- _Task requirements_: Look below for the line containing "Definition ends (u" and the line containing "count p l')%nat."; repeat exactly those two lines and all lines between them, and nothing else.

- _Provided data_:
Definition before_entries (labels : list string) : list string := (String.append "before:") <$> labels.
Definition after_entries (labels : list string) : list string := (String.append "after:") <$> labels.
Definition event_entries (phase : string) (labels : list string) : list string :=
  (fun label => "event:" +:+ phase +:+ ":" +:+ label) <$> labels.

Lemma order_before labels rest C `{!OutboundCall C} (c : C) l (w : W) :
  std_run_before (order_chain labels ++ rest) C (c, (l, w))
  = std_run_before rest C (c, (l ++ before_entries labels, w)).
Proof.
  revert l. induction labels as [|label labels IH]; intros l; cbn; [by rewrite app_nil_r|].
  unfold bindr, bind, act, ret. cbn. etransitivity; [apply IH|]. by rewrite <-app_assoc.
Qed.

Lemma order_after labels reply l (w : W) :
  std_run_after (order_chain labels) reply (l, w) = (Ok tt, (l ++ after_entries labels, w)).
Proof.
  revert l. induction labels as [|label labels IH]; intros l; cbn; [by rewrite app_nil_r|].
  unfold bindr, bind, act, ret. cbn. etransitivity; [apply IH|]. by rewrite <-app_assoc.
Qed.

Lemma order_event labels rest event l (w : W) :
  std_run_event (order_chain labels ++ rest) event (l, w)
  = std_run_event rest event (l ++ event_entries (event_phase event) labels, w).
Proof.
  revert l. induction labels as [|label labels IH]; intros l; cbn; [by rewrite app_nil_r|].
  unfold bind, act. cbn. etransitivity; [apply IH|]. by rewrite <-app_assoc.
Qed.

Lemma order_event_all labels event l (w : W) :
  std_run_event (order_chain labels) event (l, w)
  = (tt, (l ++ event_entries (event_phase event) labels, w)).
Proof. rewrite <-(app_nil_r (order_chain labels)). apply order_event. Qed.
End order.

(** The client whose raw unary calls are [m] next to a log. *)
Definition logging_raw `{Contract} {A W M} (view : MetadataView MetadataError M)
    (m : string -> list byte -> CallOptions -> eff W (Result (CallResponse (list byte) M) CallError)) :
    RawTransport (list A * W) := {|
  r_metadata := M;
  r_view := view;
  call_raw path message options := lift (m path message options);
  call_raw_server_stream _ _ _ := ret (Err (Transport_ "" Unimplemented ""));
  call_raw_client_stream _ _ _ := ret (Err (Transport_ "" Unimplemented ""));
  call_raw_bidi_stream _ _ _ := ret (Err (Transport_ "" Unimplemented ""));
|}.

(** The options a call carries once interceptors that change nothing have run. *)
Definition rebuilt `{Contract} (options : CallOptions) : CallOptions :=
  options_create (get_timeout options) (get_metadata options).

(** C19: Around a raw unary call, a chain of recording interceptors runs every [before_call] in the
    order of registration before the call is sent, then the started event; after a response whose
    metadata can be copied every [after_call], then the completed event; after a failure the failed
    event only. The outcome of the call is returned unchanged. An interceptor at the end of the chain
    that refuses makes its error the call's: nothing is sent and no event is given. *)
Theorem interceptor_order `{HC : Contract} {W M} (typed : Transport (list string * W))
    (view : MetadataView MetadataError M) m first labels path message options l (w : W) :
  let self := intercepted (client typed (logging_raw view m)) (order_chain (first :: labels)) in
  let refusing := intercepted (client typed (logging_raw view m))
                    (order_chain (first :: labels) ++ [RefusingInterceptor]) in
  let all := first :: labels in
  let sent := l ++ before_entries all ++ event_entries "started" all in
  (forall response w' h t, m path message (rebuilt options) w = (Ok response, w') ->
     copy view (headers response) = Ok h -> copy view (trailers response) = Ok t ->
     call_raw (intercepted_raw self) path message options (l, w)
     = (Ok response, (sent ++ after_entries all ++ event_entries "completed" all, w'))) /\
  (forall error w', m path message (rebuilt options) w = (Err error, w') ->
     call_raw (intercepted_raw self) path message options (l, w)
     = (Err error, (sent ++ event_entries "failed" all, w'))) /\
  call_raw (intercepted_raw refusing) path message options (l, w)
  = (Err (Transport_ path PermissionDenied "refused by the example"), (l ++ before_entries all, w)).
Proof.
  intros self refusing all sent.
  assert (intercepted_before self path Unary options (l, w) = (Ok (rebuilt options), (sent, w)))
    as Hself.
  { unfold self. erewrite before_run; [|done|].
    2:{ cbn [chain run_before std_chain]. rewrite <-(app_nil_r (order_chain (first :: labels))).
        by rewrite order_before. }
    cbn [chain run_event std_chain]. rewrite order_event_all. cbn [snd event_phase].
    unfold sent. by rewrite <-app_assoc. }
  split_and!.
  - intros response w' h t Em Eh Et. rewrite (raw_call_run self _ _ _ _ _ _ Hself).
    unfold self. cbn [inner raw logging_raw call_raw r_view]. unfold lift. rewrite Em.
    erewrite after_run; [|done..|apply order_after].
    cbn [chain run_event std_chain]. rewrite order_event_all. cbn [snd event_phase].
    by rewrite <-app_assoc.
  - intros error w' Em. rewrite (raw_call_run self _ _ _ _ _ _ Hself).
    unfold self. cbn [inner raw logging_raw call_raw]. unfold lift. rewrite Em.
    cbn [chain run_event std_chain]. by rewrite order_event_all.
  - apply (raw_call_refused refusing). unfold refusing. eapply before_refused; [done|].
    cbn [chain run_before std_chain]. rewrite order_before. reflexivity.
Qed.

#[local] Existing Instance list_contract.

(** The log the composition root's scenario expects. *)
Lemma interceptor_order_witness :
  call_raw (intercepted_raw (intercepted
      (client (Build_Transport _ (list string * unit) ListContract.md list_view
                 (fun _ _ _ => ret (Err (Encode ""))) (fun _ _ _ => ret (Err (Encode "")))
                 (fun _ _ _ => ret (Err (Encode ""))) (fun _ _ _ => ret (Err (Encode ""))))
         (logging_raw list_view
            (fun _ message _ => ret (Ok (call_response message ([], []) ([], []))))))
      (order_chain ["a"; "b"])))
    "/pkg.Service/Method" [x70] (None, ([], [])) ([], tt)
  = (Ok (call_response [x70] ([], []) ([], [])),
     (["before:a"; "before:b"; "event:started:a"; "event:started:b";
       "after:a"; "after:b"; "event:completed:a"; "event:completed:b"], tt)).
Proof.
  refine (proj1 (interceptor_order _ list_view
    (fun _ message _ => ret (Ok (call_response message ([], []) ([], []))))
    "a" ["b"] "/pkg.Service/Method" [x70] (None, ([], [])) [] tt)
    (call_response [x70] ([], []) ([], [])) tt ([], []) ([], []) _ _ _); reflexivity.
Defined.

(** ** The life of a response stream *)

(** A chain that records the events it is given. *)
#[export] Instance recording `{Contract} {W} :
    GrpcEgressInterceptorChain (list (CallEvent Metadata) * W) unit := {|
  push _ _ := tt;
  len _ := 1;
  is_empty _ := false;
  run_before _ _ _ := ret (Ok tt);
  run_after _ _ := ret (Ok tt);
  run_event _ event := fun '(l, w) => (tt, (l ++ [event], w));
|}.

Section lifecycle.
Context `{Contract} {W S T M : Type} (view : MetadataView MetadataError M).
Context (ops : StreamOps W S T M).

(** What a caller does with a stream, and what it gets. *)
Inductive stream_op := DoRead | DoHeaders | DoTrailers.
Inductive output :=
| GotMessage (r : Result (option T) CallError)
| GotMetadata (r : Result M CallError).

Definition do_op {V S'} (o : StreamOps V S' T M) (op : stream_op) (st : S') : eff V (output * S') :=
  match op with
  | DoRead => let! (r, st) := read_message o st in ret (GotMessage r, st)
  | DoHeaders => let! (r, st) := stream_headers o st in ret (GotMetadata r, st)
  | DoTrailers => let! (r, st) := read_trailers o st in ret (GotMetadata r, st)
  end.

(** The uses of a stream in order, then its drop. *)
Fixpoint use {V S'} (o : StreamOps V S' T M) (script : list stream_op) (st : S') :
    eff V (list output) :=
  match script with
  | [] => Contract.drop o st ;;; ret []
  | op :: rest =>
      let! (out, st) := do_op o op st in
      let! outs := use o rest st in
      ret (out :: outs)
  end.

Definition observed : StreamOps (list (CallEvent Metadata) * W) (PatternResponseStream S) T M :=
  pattern_ops tt view (lift_ops ops).

Definition is_opened {A} (e : CallEvent A) : bool := match e with Opened _ _ => true | _ => false end.
Definition is_message {A} (e : CallEvent A) : bool := match e with MessageRead _ => true | _ => false end.
Definition is_final {A} (e : CallEvent A) : bool :=
  match e with Completed _ _ _ | Failed _ _ => true | _ => false end.
Definition is_cancelled {A} (e : CallEvent A) : bool :=
  match e with Cancelled _ => true | _ => false end.
Definition call_of {A} (e : CallEvent A) : CallIdentity :=
  match e with
  | Started c | Opened c _ | MessageRead c | Completed c _ _ | Failed c _ | Cancelled c => c
  end.

(** A use that gave the caller a message. *)
Definition reads (u : stream_op * output) : bool :=
  match u with (DoRead, GotMessage (Ok (Some _))) => true | _ => false end.

(** A use after which the call is over: a read that failed, or trailers, there or not. *)
Definition ends (u : stream_op * output) : bool :=
  match u with (DoRead, GotMessage (Err _)) | (DoTrailers, _) => true | _ => false end.

(** A use that ends the call in a way the observers can be told: trailers have to be copied. *)
Definition announces (u : stream_op * output) : bool :=
  match u with
  | (DoRead, GotMessage (Err _)) | (DoTrailers, GotMetadata (Err _)) => true
  | (DoTrailers, GotMetadata (Ok m)) => is_ok (copy view m)
  | _ => false
  end.

Definition count {A} (p : A -> bool) (l : list A) : nat := length (List.filter p l).

Lemma count_app {A} (p : A -> bool) l l' : count p (l ++ l') = (count p l + count p l')%nat.
Proof. unfold count. by rewrite List.filter_app, length_app. Qed.

(** The events [es] given while the stream went from [st] to [st'], against what the caller got. *)
Record watched (st st' : PatternResponseStream S) (es : list (CallEvent Metadata))
    (uses : list (stream_op * output)) : Prop := {
  w_identity : identity_of st' = identity_of st;
  w_terminal : terminal st' = terminal st || existsb ends uses;
  w_opened : (count is_opened es + (if opened st then 1 else 0) <= if opened st' then 1 else 0)%nat;
  w_finals : count is_final es = count announces uses;
  w_messages : count is_message es = count reads uses;
  w_alive : count is_cancelled es = 0%nat;
  w_calls : Forall (fun e => call_of e = identity_of st) es;
}.

Lemma watched_refl st : watched st st [] [].
Proof. split; [done|by rewrite orb_false_r|cbn; lia|done..]. Qed.

Lemma watched_trans st1 st2 st3 es es' us us' :
  watched st1 st2 es us -> watched st2 st3 es' us' -> watched st1 st3 (es ++ es') (us ++ us').
Proof.
  intros [I1 T1 O1 F1 M1 A1 C1] [I2 T2 O2 F2 M2 A2 C2]. split; rewrite ?count_app; try lia.
  - congruence.
  - by rewrite T2, T1, existsb_app, orb_assoc.
  - rewrite I1 in C2. by apply Forall_app.
Qed.

Lemma adapter_opened call m l (w : W) :
  exists es, adapter_on_event tt view (Opened call m) (l, w) = (tt, (l ++ es, w)) /\
    (es = [] \/ exists m', es = [Opened call m']).
Proof.
  unfold adapter_on_event. destruct (copy view m) as [m'|].
  - by exists [Opened call m']; eauto.
  - exists []. rewrite app_nil_r. by eauto.
Qed.

Lemma adapter_completed call m l (w : W) :
  exists es, adapter_on_event tt view (Completed call None m) (l, w) = (tt, (l ++ es, w)) /\
    if is_ok (copy view m) then exists m', es = [Completed call None m'] else es = [].
Proof.
  unfold adapter_on_event. destruct (copy view m) as [m'|]; cbn.
  - exists [Completed call None m']. by eauto.
  - exists []. by rewrite app_nil_r.
Qed.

- _Answer space_:
Definition ends (u : stream_op * output) : bool :=
  match u with (DoRead, GotMessage (Err _)) | (DoTrailers, _) => true | _ => false end.

(** A use that ends the call in a way the observers can be told: trailers have to be copied. *)
Definition announces (u : stream_op * output) : bool :=
  match u with
  | (DoRead, GotMessage (Err _)) | (DoTrailers, GotMetadata (Err _)) => true
  | (DoTrailers, GotMetadata (Ok m)) => is_ok (copy view m)
  | _ => false
  end.

Definition count {A} (p : A -> bool) (l : list A) : nat := length (List.filter p l).

Lemma count_app {A} (p : A -> bool) l l' : count p (l ++ l') = (count p l + count p l')%nat.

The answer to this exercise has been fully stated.